WHAT YOU NEED TO DO:
You are to retype exactly the line with "rewrite (proj1 (split_lines_no_lf" and every line after it in the entries below.

Stored data
(** A valid change record with a mapped action code parses to an event. *)
Lemma parse_change_valid (self : PostgreSQLCDCListener) (now : datetime)
    (dd d : pydict) (code : string) (op : ChangeOperation) :
  action_of (PDict d) = Ret (PStr code) ->
  operation_of_code code = Some op ->
  valid_change (PDict d) = true ->
  exists ev,
    parse_change self now (PDict dd) (PDict d) = Ret ([], Some ev) /\
    operation ev = op /\
    dict_get (PStr "table") d = Some (table ev) /\
    schema ev = match dict_get (PStr "schema") d with
                | Some s => s
                | None => PStr "public"
                end /\
    optional_row (PDict d) "columns" = Ret (new_data ev) /\
    optional_row (PDict d) "identity" = Ret (old_data ev) /\
    primary_key ev = derive_primary_key (old_data ev) (new_data ev).
Proof.
  intros Hact Hop Hvalid.
  unfold valid_change in Hvalid.
  apply andb_true_iff in Hvalid as [Hvalid Hid].
  apply andb_true_iff in Hvalid as [Htab Hcols].
  destruct (optional_row_ok d "columns" Hcols) as [nd Hnd].
  destruct (optional_row_ok d "identity" Hid) as [od Hod].
  destruct (dict_get (PStr "table") d) as [t|] eqn:Ht; [|discriminate].
  unfold parse_change. rewrite Hact.
  assert (Hmap : (is_str "B" (PStr code) || is_str "C" (PStr code) = false)
                 /\ action_map_get (PStr code) = Ret (Some op)).
  { destruct (code_cases code op Hop) as [[-> ->]|[[-> ->]|[[-> ->]|[-> ->]]]];
      split; reflexivity. }
  destruct Hmap as [HBC Hmap].
  cbn [bind]. rewrite HBC, Hmap. cbn [bind].
  unfold meth_get at 1 2. rewrite Ht.
  destruct (dict_get (PStr "schema") d) as [sc|] eqn:Hsc; cbn [bind];
    rewrite Htab; cbn [negb]; rewrite Hnd, Hod; cbn [bind];
    unfold str_in, subscript_str, meth_get, dict_has;
    destruct (dict_get (PStr "timestamp") d); cbn [bind];
    destruct (dict_get (PStr "lsn") d); cbn [bind];
    destruct (dict_get (PStr "xid") dd); cbn [bind];
    destruct (dict_get (PStr "nextlsn") dd); cbn [bind];
    eexists; (split; [reflexivity|]); cbn; auto 10.
Qed.
(** A middleware either answers the request or calls [next()]. *)
Inductive GateResult : Type :=
| Respond (r : Response)
| Next (user : ReqUser).

Definition Middleware (W : Type) : Type := Request -> W -> GateResult.

(** The header format of the design document: [h] is exactly two tokens
    [a] and [b] separated by one space. *)
Definition twoTokens (h a b : string) : Prop :=
  h = a ++ " " ++ b /\ ~ Js.occurs " " a /\ ~ Js.occurs " " b.

Record Router (W : Type) : Type := {
  post_register : Request -> W -> Response * W;
  post_login : Request -> W -> Response * W;
  get_me : Request -> W -> Response * W
}.
Arguments post_register {W} _ _ _.
Arguments post_login {W} _ _ _.
Arguments get_me {W} _ _ _.

Section Source.

Context {W : Type}.
Variable U : User.model W.
Variable B : bcrypt.lib W.
Variable J : jwt.lib W.

Local Open Scope js_scope.

(* ---------------------------------------------------------------- *)
(** ** middleware/authMiddleware.js *)
(* ---------------------------------------------------------------- *)

(** The [catch] clause of the middleware. *)
Definition authCatch (error : JsError) : Response :=
  if err_name error =? "JsonWebTokenError" then
    failure 401 (Some "Invalid token")
  else if err_name error =? "TokenExpiredError" then
    failure 401 (Some "Token has expired")
  else
    failure 401 (Some "Authentication failed").

(** The function [authMiddleware] returns, for a secret that passed
    the check. *)
Definition authHandler (secret : string) : Middleware W :=
  fun req w =>
    let authHeader := authorization req in
    if negb (Js.truthy authHeader) then
      Respond (failure 401 (Some "Authorization header is required"))
    else
      let parts := Js.split " " (str authHeader) in
      if negb (List.length parts =? 2)%nat
         || negb (strictEq (nth_error parts 0) "Bearer") then
        Respond (failure 401
          (Some "Invalid authorization header format. Use: Bearer <token>"))
      else
        let token := str (nth_error parts 1) in
        match jwt.verify J token secret w with
        | Returned decoded =>
            Next {| ReqUser.id := userId (payload decoded);
                    ReqUser.email := payload_email (payload decoded) |}
        | Thrown error => Respond (authCatch error)
        end.

(** The [try]/[catch] around [jwt.verify], on its own: what the handler
    does once the header has given a token. *)
Definition verdict (secret token : string) (w : W) : GateResult :=
  match jwt.verify J token secret w with
  | Returned decoded =>
      Next {| ReqUser.id := userId (payload decoded);
              ReqUser.email := payload_email (payload decoded) |}
  | Thrown error => Respond (authCatch error)
  end.

Definition authMiddleware (options : Options) : Outcome (Middleware W) :=
  let secret := Options.secret options in
  if negb (Js.truthy secret) then
    Thrown (Error "JWT secret is required for authMiddleware")
  else
    Returned (authHandler (str secret)).

(* ---------------------------------------------------------------- *)
(** ** routes/authRouter.js *)
(* ---------------------------------------------------------------- *)

Definition normalizeEmail (email : string) : string :=
  Js.trim (Js.toLowerCase email).

(** [{ id, name, email, createdAt }] *)
Definition userResponse (user : Account) : Json :=
  JObj [("id", JStr (Account._id user));
        ("name", JStr (Account.name user));
        ("email", JStr (Account.email user));
        ("createdAt", JNum (Account.createdAt user))].

(** [{ id, name, email, createdAt, updatedAt }] *)
Definition userResponseMe (user : Account) : Json :=
  JObj [("id", JStr (Account._id user));
        ("name", JStr (Account.name user));
        ("email", JStr (Account.email user));
        ("createdAt", JNum (Account.createdAt user));
        ("updatedAt", JNum (Account.updatedAt user))].

Definition internalError : Response :=
  failure 500 (Some "Internal server error").
(** * Table discovery and value extraction of the Excel processing service

    A shallow embedding of [src/main.py] (class [ExcelProcessor] and the
    HTTP handlers around it) together with the properties of the
    specification that concern it.

    Modelling conventions.
    - A Python [str] is a list of characters ([list ascii]).  Characters are
      the code points below 128: white space is Python's white space in that
      range, [lower] folds [A-Z], a digit is one of [0-9].
    - A Python [float] is an IEEE 754 binary64 number ([spec_float] with
      precision 53 and maximal exponent 1024); a Python [int] is a [Z].
    - A pandas [DataFrame] is the list of its rows and a row is the list of
      its cells, in column order.  A cell is [None], an [int], a [float] or a
      [str]; a missing value is [None] or the float NaN, as [pd.isna] has it.
      A row shorter than the widest row of its frame stands for the row
      padded with missing cells, which is how [pd.DataFrame] builds a frame
      from a list of lists.  A column is stored as int64 when all its cells
      are ints (taken to fit 64 bits), as float64 when it holds numbers and
      missing values only, and as objects otherwise.  Reading a column
      yields the cells as stored; [iterrows] yields each row in the common
      type of the columns, so the integers of a frame that has a float64
      column and no object column come out as floats; [pd.DataFrame] applied
      to a list of rows stores integers and [None] as floats in the float64
      columns.
    - A Python [dict] is an association list in insertion order.
    - A raised exception is the [Raise] outcome of a [result]. *)

From Stdlib Require Import ZArith String List Ascii Bool Lia PeanoNat.
From Stdlib Require Import Floats.SpecFloat Numbers.DecimalString.
Import ListNotations.

Set Implicit Arguments.

(* ------------------------------------------------------------------ *)
(** * Python strings *)

Module PyStr.

Definition str := list ascii.

(** A string literal. *)
Definition lit (s : string) : str := list_ascii_of_string s.

Definition code (c : ascii) : nat := nat_of_ascii c.

(** [c.isspace()]: TAB, LF, VT, FF, CR, the separators FS, GS, RS, US and
    the space. *)
Definition isspace (c : ascii) : bool :=
  ((9 <=? code c) && (code c <=? 13)) || ((28 <=? code c) && (code c <=? 32)).

(** [c.isdigit()] as the regular expression class [\d] sees it. *)
Definition isdigit (c : ascii) : bool :=
  (48 <=? code c) && (code c <=? 57).

Definition isupper (c : ascii) : bool :=
  (65 <=? code c) && (code c <=? 90).

Definition lower_char (c : ascii) : ascii :=
  if isupper c then ascii_of_nat (code c + 32) else c.

(** [s.lower()] *)
Definition lower (s : str) : str := map lower_char s.
Lemma translate_snoc_cr (t : text) :
  translate_newlines (t ++ [cr]) = translate_newlines t ++ [lf].
Proof.
  remember (List.length t) as n eqn:En. revert t En.
  induction n as [n IH] using lt_wf_ind. intros [|c t'] En; [reflexivity|].
  cbn [app]. rewrite (translate_cons c (t' ++ [cr])), (translate_cons c t').
  destruct (is_cr c).
  - destruct t' as [|c2 t'']; [reflexivity|].
    cbn [app]. cbv iota beta. destruct (is_lf c2).
    + rewrite (IH (List.length t'') ltac:(subst n; simpl; lia) t'' eq_refl). reflexivity.
    + change (c2 :: t'' ++ [cr]) with ((c2 :: t'') ++ [cr]).
      rewrite (IH (List.length (c2 :: t'')) ltac:(subst n; simpl; lia) (c2 :: t'') eq_refl).
      reflexivity.
  - rewrite (IH (List.length t') ltac:(subst n; simpl; lia) t' eq_refl). reflexivity.
Qed.

Lemma translate_snoc_crlf (t : text) :
  translate_newlines (t ++ [cr; lf]) = translate_newlines (t ++ [cr]).
Proof.
  remember (List.length t) as n eqn:En. revert t En.
  induction n as [n IH] using lt_wf_ind. intros [|c t'] En; [reflexivity|].
  cbn [app]. rewrite (translate_cons c (t' ++ [cr; lf])), (translate_cons c (t' ++ [cr])).
  destruct (is_cr c).
  - destruct t' as [|c2 t'']; [reflexivity|].
    cbn [app]. cbv iota beta. destruct (is_lf c2).
    + rewrite (IH (List.length t'') ltac:(subst n; simpl; lia) t'' eq_refl). reflexivity.
    + change (c2 :: t'' ++ [cr; lf]) with ((c2 :: t'') ++ [cr; lf]).
      change (c2 :: t'' ++ [cr]) with ((c2 :: t'') ++ [cr]).
      rewrite (IH (List.length (c2 :: t'')) ltac:(subst n; simpl; lia) (c2 :: t'') eq_refl).
      reflexivity.
  - rewrite (IH (List.length t') ltac:(subst n; simpl; lia) t' eq_refl). reflexivity.
Qed.

(** A line end appended to a text either ends one more line of its
    translation or, as the [\n] of a [\r\n] whose [\r] ends the text,
    changes nothing. *)
Lemma translate_final_newline (t term : text) :
  term = [lf] \/ term = [cr; lf] \/ term = [cr] ->
  translate_newlines (t ++ term) = translate_newlines t ++ [lf] \/
  translate_newlines (t ++ term) = translate_newlines t.
Proof.
  intros [H|[H|H]]; subst term.
  - destruct t as [|x a] using rev_ind; [left; reflexivity|].
    destruct (is_cr x) eqn:Hx.
    + apply is_cr_true in Hx. subst x. right. rewrite <- app_assoc. cbn [app].
      rewrite translate_snoc_crlf. reflexivity.
    + left. rewrite translate_newlines_app; [reflexivity|].
      intros a0 Ha0. apply app_inj_tail in Ha0 as [_ Hx']. subst x.
      vm_compute in Hx. discriminate Hx.
  - left. rewrite translate_snoc_crlf. apply translate_snoc_cr.
  - left. apply translate_snoc_cr.
Qed.

Lemma text_last_line (s : text) :
  exists t1 b, s = t1 ++ b /\ (t1 = [] \/ exists a0, t1 = a0 ++ [lf]) /\
               forallb (fun c => negb (is_lf c)) b = true.
Proof.
  induction s as [|x s IH] using rev_ind.
  - exists [], []. split; [reflexivity|]. split; [left; reflexivity | reflexivity].
  - destruct IH as (t1 & b & -> & Ht1 & Hb).
    destruct (is_lf x) eqn:Hx.
    + exists ((t1 ++ b) ++ [x]), []. apply is_lf_true in Hx. subst x.
      split; [rewrite app_nil_r; reflexivity|].
      split; [right; exists (t1 ++ b); reflexivity | reflexivity].
    + exists t1, (b ++ [x]). split; [rewrite app_assoc; reflexivity|]. split; [exact Ht1|].
      rewrite forallb_app, Hb. simpl. rewrite Hx. reflexivity.
Qed.

Lemma plan_from_file_translate (cls_name : text) (pb : Problem) (x y : text) :
  translate_newlines x = translate_newlines y ->
  plan_from_file cls_name pb x = plan_from_file cls_name pb y.
Proof. intros H. unfold plan_from_file, readlines. rewrite H. reflexivity. Qed.

Lemma forallb_no_cr_app_inv (a b : text) :
  forallb (fun c => negb (is_cr c)) (a ++ b) = true ->
  forallb (fun c => negb (is_cr c)) a = true /\ forallb (fun c => negb (is_cr c)) b = true.
Proof. rewrite forallb_app. apply andb_true_iff. Qed.

Lemma split_lines_concat_lf (L : list text) (s : text) :
  Forall (fun x => exists b, forallb (fun c => negb (is_lf c)) b = true /\ x = b ++ [lf]) L ->
  split_lines (List.concat L ++ s) = L ++ split_lines s.
Proof.
  induction 1 as [|x L [b [Hb ->]] _ IH]; [reflexivity|].
  cbn [List.concat]. rewrite <- (app_assoc (b ++ [lf])).
  rewrite split_lines_app by (right; exists b; reflexivity).
  rewrite (proj1 (split_lines_no_lf b Hb)), IH. reflexivity.
Qed.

SOLUTION TO THIS PROBLEM:
  rewrite (proj1 (split_lines_no_lf b Hb)), IH. reflexivity.
Qed.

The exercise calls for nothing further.